You Should…Read: Kalanithi’s “When Breath Becomes Air,” and Gawande’s “Being Mortal,” (Sara Harrington-UConn Library)

Front cover of two books If medicine is an art as much as a science, then a journey of illness through the medical world is part humanistic voyage.  Two books published in the last few years—When Breath Becomes Air by Paul Kalanithi (2016) and Being Mortal by Atul Gawande (2017)—call upon our deepest and truest humanity, and you should read them in tandem.  In When Breath Becomes Air physician becomes patient; in Being Mortal physician becomes fellow traveler on a paternal medical odyssey.  Each narrative is an exercise in heartache, gut punch, intellectual puzzle, moral quandary, and finally, existential ‘what if?’  My mind returned these texts over and over since I read them, inspiring me to wrestle anew with the medical journeys that I have traveled in the past and will no doubt walk in the future.  I’m a librarian, so people ask me for reading recommendations all the time, and I’m always happy to share my working shortlist.  The impact of When Breath Becomes Air and Being Mortal lingers and lasts, and you should read them for yourself.

Sara Harrington
Associate University Librarian for Academic Engagement
University of Connecticut

Who is Sara Harrington?

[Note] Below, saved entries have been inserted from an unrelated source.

(* ===== verification/Listener.v ===== *)
(** * Sorting connections (src/pkg/agent/listener.go)

    The two listeners of the agent: HTTP/1 connections by their method,
    gRPC connections by the content type in the first header block. *)
From S2P Require Import Prelude GoStrings Cmux Http2.
From Stdlib Require Import Ascii.
From stdpp Require Import options.

(** HPACK: [hdec.Write(p)] emits the fields it decodes, and may fail after
    some. *)
Record HeaderField := MkHeaderField { HF_Name : string; HF_Value : string }.
Class Hpack := {
  Decoder : Type;
  NewDecoder : N → Decoder;
  Decoder_Write : Decoder → bytes → list HeaderField * bool * Decoder;
}.

Section Listener.
Context `{Hpack}.

(** ** Matchers *)
Definition hasHTTP2Preface : Matcher :=
  ReadFull (length ClientPreface) (λ b full,
    if negb full then Return false else Return (bool_decide (b = ClientPreface))).

(** The emit function, on the variable [matched]: the loop over the pairs
    stops at the first that does not match. *)
Fixpoint emit_loop (nameValuePairs : list (string * string)) (hf : HeaderField) (matched : bool)
    : bool :=
  match nameValuePairs with
  | [] => matched
  | (name, value) :: nameValuePairs =>
      let matched := EqualFold (HF_Name hf) name && bool_decide (HF_Value hf = value) in
      if negb matched then matched else emit_loop nameValuePairs hf matched
  end.

(** The loop over the frames; the fuel bounds their number, and [None] is
    the answer without fuel. *)
Fixpoint frames_loop (fuel : nat) (nameValuePairs : list (string * string))
    (framer : N) (hdec : Decoder) (matched : bool) : Reader (option bool) :=
  match fuel with
  | O => Return None
  | S fuel =>
      r ← ReadFrame framer;
      match r with
      | Error _ => Return (Some false)
      | Ok (HeadersFrame fh _ fragment, framer) =>
          let '(fields, ok, hdec) := Decoder_Write hdec fragment in
          let matched := fold_left (λ m hf, emit_loop nameValuePairs hf m) fields matched in
          if negb ok then Return (Some false)
          else if matched then Return (Some true)
          else if negb (bool_decide (N.land (Flags fh) FlagHeadersEndHeaders = 0%N))
          then Return (Some false)
          else frames_loop fuel nameValuePairs framer hdec matched
      | Ok (_, framer) => frames_loop fuel nameValuePairs framer hdec matched
      end
  end.

Definition http2HeaderFieldEqual (fuel : nat) (nameValuePairs : list (string * string))
    : Reader (option bool) :=
  preface ← hasHTTP2Preface;
  if negb preface then Return (Some false)
  else frames_loop fuel nameValuePairs 0%N (NewDecoder 4096%N) false.

(** ** Listeners *)
Definition grpc_pairs : list (string * string) := [("Content-Type", "application/grpc")].
Definition createGRPCListener (fuel : nat) : Matcher :=
  default false <$> http2HeaderFieldEqual fuel grpc_pairs.
Definition createHTTPListener : Matcher := default (Return false) HTTP1Fast.

(** The order in which [serve] (entry.go) starts the servers; the calls of
    [Match] may come in the other order, for which see [Serving]. *)
Definition listeners (fuel : nat) : list (list Matcher) :=
  [[createHTTPListener]; [createGRPCListener fuel]].

(** ** Specification *)
Definition is_HeadersFrame (f : Frame) : bool :=
  match f with HeadersFrame _ _ _ => true | _ => false end.

(** The frames that are skipped: the stream reads as frames that are no
    HEADERS, and [rest] is left. *)
Inductive skips : N → bytes → N → bytes → Prop :=
| skips_nil st stream : skips st stream st stream
| skips_frame st stream f st' rest st'' rest' :
    exec (ReadFrame st) stream = (Ok (f, st'), rest) → is_HeadersFrame f = false →
    skips st' rest st'' rest' → skips st stream st'' rest'.

(** The field has the name and the value of every pair. *)
Definition field_is (nameValuePairs : list (string * string)) (hf : HeaderField) : bool :=
  forallb (λ p, EqualFold (HF_Name hf) p.1 && bool_decide (HF_Value hf = p.2)) nameValuePairs.

Definition starts_with_method (stream : bytes) : bool :=
  existsb (λ s, bool_decide (s `prefix_of` stream)) defaultHTTPMethods.

(** ** Lemmas *)
Lemma emit_loop_spec pairs hf matched :
  pairs ≠ [] → emit_loop pairs hf matched = field_is pairs hf.
Proof.
  assert (∀ pairs, emit_loop pairs hf true = field_is pairs hf) as Htrue.
  { clear. induction pairs as [|[n v] pairs IH]; [done|]. cbn.
    destruct (EqualFold _ _ && _); [exact IH|done]. }
  destruct pairs as [|[n v] pairs]; [done|]. intros _. cbn.
  destruct (EqualFold _ _ && _); [apply Htrue|done].
Qed.

(** Each field overwrites what the fields before it matched. *)
Lemma emit_last pairs fields matched :
  pairs ≠ [] →
  fold_left (λ m hf, emit_loop pairs hf m) fields matched =
  match last fields with Some hf => field_is pairs hf | None => matched end.
Proof.
  intros Hne. destruct fields as [|hf fields _] using rev_ind; [done|].
  rewrite fold_left_app, last_snoc. cbn. by apply emit_loop_spec.
Qed.

Lemma frames_loop_step fuel pairs st dec matched stream f st' rest :
  exec (ReadFrame st) stream = (Ok (f, st'), rest) → is_HeadersFrame f = false →
  exec (frames_loop (S fuel) pairs st dec matched) stream =
  exec (frames_loop fuel pairs st' dec matched) rest.
Proof.
  intros Hread Hf. cbn [frames_loop]. rewrite exec_bind, Hread. cbn [fst snd].
  by destruct f.
Qed.

(** With more fuel than frames can be in the stream the loop answers, and
    the answer does not depend on the fuel. *)
Lemma frames_loop_enough fuel fuel' pairs st dec matched stream :
  length stream < fuel → length stream < fuel' →
  is_Some (run (frames_loop fuel pairs st dec matched) stream) ∧
  run (frames_loop fuel pairs st dec matched) stream =
  run (frames_loop fuel' pairs st dec matched) stream.
Proof.
  revert fuel' st dec matched stream. induction fuel as [|fuel IH]; intros fuel' st dec matched stream;
    [lia|]. intros Hf Hf'. destruct fuel' as [|fuel']; [lia|].
  unfold run. cbn [frames_loop]. rewrite !exec_bind.
  destruct (exec (ReadFrame st) stream) as [[[f st']|err] rest] eqn:Hread; cbn [fst snd];
    [|split; [by eexists|done]].
  apply ReadFrame_consumes in Hread as [Hlen _].
  assert (∀ dec matched, is_Some (run (frames_loop fuel pairs st' dec matched) rest) ∧
    run (frames_loop fuel pairs st' dec matched) rest =
    run (frames_loop fuel' pairs st' dec matched) rest) as Hrec by (intros; apply IH; lia).
  destruct f; try apply Hrec. destruct (Decoder_Write _ _) as [[fields ok] dec'].
  destruct ok; cbn [negb]; [|split; [by eexists|done]].
  destruct (fold_left _ _ _); [split; [by eexists|done]|].
  case_bool_decide; cbn [negb]; [apply Hrec|split; [by eexists|done]].
Qed.

Lemma frames_loop_headers fuel pairs st dec stream fh priority fragment st' rest :
  exec (ReadFrame st) stream = (Ok (HeadersFrame fh priority fragment, st'), rest) →
  run (frames_loop (S fuel) pairs st dec false) stream =
  let '(fields, ok, dec) := Decoder_Write dec fragment in
  let matched := fold_left (λ m hf, emit_loop pairs hf m) fields false in
  if negb ok then Some false
  else if matched then Some true
  else if bool_decide (N.land (Flags fh) FlagHeadersEndHeaders = 0%N)
       then run (frames_loop fuel pairs st' dec matched) rest
  else Some false.
Proof.
  intros Hframe. unfold run. cbn [frames_loop]. rewrite exec_bind, Hframe. cbn [fst snd].
  destruct (Decoder_Write _ _) as [[fields ok] dec']. cbn zeta.
  destruct ok; cbn [negb]; [|done]. destruct (fold_left _ _ _); [done|].
  by destruct (bool_decide _).
Qed.

Lemma skips_run st stream st' rest fuel pairs dec matched :
  skips st stream st' rest → length stream < fuel →
  run (frames_loop fuel pairs st dec matched) stream =
  run (frames_loop (S (length rest)) pairs st' dec matched) rest.
Proof.
  intros Hs. revert fuel. induction Hs as [st stream|st stream f st' rest st'' rest' Hread Hf _ IH];
    intros fuel Hfuel.
  - apply frames_loop_enough; lia.
  - destruct fuel as [|fuel]; [lia|]. unfold run. rewrite (frames_loop_step _ _ _ _ _ _ _ _ _ Hread Hf).
    apply ReadFrame_consumes in Hread as [Hlen _]. apply IH. lia.
Qed.

Lemma preface_run stream :
  exec hasHTTP2Preface (ClientPreface ++ stream) = (true, stream).
Proof.
  unfold hasHTTP2Preface. cbn [exec]. rewrite length_app, bool_decide_true by lia. cbn [negb exec].
  rewrite take_app_length, drop_app_length, bool_decide_true by done. done.
Qed.

Lemma preface_false stream :
  ¬ ClientPreface `prefix_of` stream → (exec hasHTTP2Preface stream).1 = false.
Proof.
  intros Hp. unfold hasHTTP2Preface. cbn [exec]. case_bool_decide as Hl; cbn [negb exec fst]; [|done].
  apply bool_decide_eq_false. intros Ht. apply Hp. exists (drop (length ClientPreface) stream).
  rewrite <-Ht at 1. by rewrite take_drop.
Qed.

Lemma HTTP_run stream : run createHTTPListener stream = starts_with_method stream.
Proof.
  unfold createHTTPListener, HTTP1Fast.
  destruct (PrefixMatcher_total defaultHTTPMethods) as (m & -> & Hrun).
  cbn [default from_option id]. by rewrite Hrun.
Qed.

(** The preface of HTTP/2 starts with no method. *)
Lemma preface_no_method stream : starts_with_method (ClientPreface ++ stream) = false.
Proof.
  apply not_true_iff_false. unfold starts_with_method. rewrite existsb_exists.
  intros (s & Hs & Hp%bool_decide_eq_true). destruct Hp as [k Hk].
  repeat (destruct Hs as [<-|Hs]; [discriminate Hk|]). destruct Hs.
Qed.

(** ** Properties *)


(** The two listeners share the connections.  With enough fuel the
    sniffer of gRPC answers on every stream.  A connection goes to the HTTP
    server when it starts with a method; a connection with the preface of
    HTTP/2 does not, and goes to the gRPC server or nowhere; any other is
    closed. *)
Theorem listeners_share (fuel : nat) (chunks : list bytes) (Hchunks : nonempty chunks)
    (Hfuel : length (concat chunks) < fuel) :
  let stream := concat chunks in
  is_Some (run (http2HeaderFieldEqual fuel grpc_pairs) stream) ∧
  ∃ c, serve (listeners fuel) chunks =
    Some (if starts_with_method stream then Some 0
          else if bool_decide (ClientPreface `prefix_of` stream) &&
                  run (createGRPCListener fuel) stream then Some 1 else None, c) ∧
    stream_of c = stream ∧
    (ClientPreface `prefix_of` stream → starts_with_method stream = false).
Proof.
  cbn zeta. destruct (serve_total (listeners fuel) chunks Hchunks) as (c & Hc & _ & Hs).
  generalize dependent (concat chunks). intros stream Hfuel Hc Hs.
  assert (¬ ClientPreface `prefix_of` stream →
    run (http2HeaderFieldEqual fuel grpc_pairs) stream = Some false) as Hno.
  { intros Hp. unfold http2HeaderFieldEqual, run. rewrite exec_bind, (preface_false _ Hp). done. }
  split.
  - destruct (decide (ClientPreface `prefix_of` stream)) as [[rest ->]|Hp]; [|rewrite Hno; by eauto].
    unfold http2HeaderFieldEqual, run. rewrite exec_bind, preface_run. cbn [fst snd negb].
    rewrite length_app in Hfuel.
    apply (frames_loop_enough fuel fuel grpc_pairs 0%N (NewDecoder 4096%N) false rest); lia.
  - exists c. split_and!; [|done|by intros [rest ->]; apply preface_no_method]. rewrite Hc.
    unfold dispatch_spec, listeners. cbn [list_find existsb]. rewrite !orb_false_r, HTTP_run.
    destruct (starts_with_method stream); [by rewrite decide_True|]. rewrite decide_False by done.
    assert (run (createGRPCListener fuel) stream =
      default false (run (http2HeaderFieldEqual fuel grpc_pairs) stream)) as -> by apply run_fmap.
    case_bool_decide as Hp; cbn [andb]; [|by rewrite (Hno Hp)].
    by destruct (default false _).
Qed.
End Listener.

(** ** Witnesses *)
Module ListenerExamples.

(** A decoder for fields written as lines with a colon. *)
Fixpoint split_at_byte (c : ascii) (b : bytes) : list bytes :=
  match b with
  | [] => [[]]
  | d :: b =>
      match split_at_byte c b with
      | l :: ls => if bool_decide (d = c) then [] :: l :: ls else (d :: l) :: ls
      | [] => [[]]
      end
  end.
Definition line_field (l : bytes) : list HeaderField :=
  match split_at_byte ":"%char l with
  | [n; v] => [MkHeaderField (String.string_of_list_ascii n) (String.string_of_list_ascii v)]
  | _ => []
  end.
#[export] Instance lines : Hpack := {|
  Decoder := unit;
  NewDecoder _ := ();
  Decoder_Write _ p := (mjoin (line_field <$> split_at_byte "|"%char p), true, ());
|}.

(** A frame: length, type, flags, stream and payload. *)
Definition frame (t flags stream : N) (payload : bytes) : bytes :=
  (ascii_of_N <$> [0; 0; N.of_nat (length payload); t; flags; 0; 0; 0; stream]%N) ++ payload.
Definition settings : bytes := frame FrameSettings 0 0 [].
Definition request (fields : string) : bytes :=
  ClientPreface ++ settings ++ frame FrameHeaders 4 1 (bytes_of fields).

Definition answer (fields : string) : option bool :=
  run (http2HeaderFieldEqual 100 grpc_pairs) (request fields).

(** A block in two frames: the content type in the CONTINUATION frame is
    not seen, and in the HEADERS frame it decides whatever follows. *)
Definition split_answer (headers continuation : string) : option bool :=
  run (http2HeaderFieldEqual 100 grpc_pairs)
    (ClientPreface ++ frame FrameHeaders 0 1 (bytes_of headers) ++
     frame FrameContinuation 4 1 (bytes_of continuation)).
Example continuation_undecoded :
  split_answer "path:/s/m" "content-type:application/grpc" = Some false ∧
  split_answer "content-type:application/grpc" "user-agent:grpc-go" = Some true.
Proof. vm_compute. done. Qed.


Lemma listeners_share_witness :
  ∃ c, serve (listeners 100) (bytes_of <$> ["GET"; " / HTTP/1.1"]) = Some (Some 0, c).
Proof.
  destruct (listeners_share 100 (bytes_of <$> ["GET"; " / HTTP/1.1"])) as [_ (c & Hc & _)].
  - repeat (constructor; [discriminate|]). constructor.
  - vm_compute. lia.
  - exists c. exact Hc.
Defined.
End ListenerExamples.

Sara Harrington previously worked at the Ohio University Libraries and the Rutgers University Libraries. Sara holds a Ph.D. in Art History, an M.L.S., an M.Ed. in Higher Education, and a post-graduate certificate in the Curation and Management of Digital Assets. Sara works to integrate academic research libraries into university teaching, researching, and learning, building collaborations with stakeholder communities to support student and faculty success. Sara joined the UConn Library in 2018, and is enjoying getting to know New England across the course of all four of its beautiful seasons.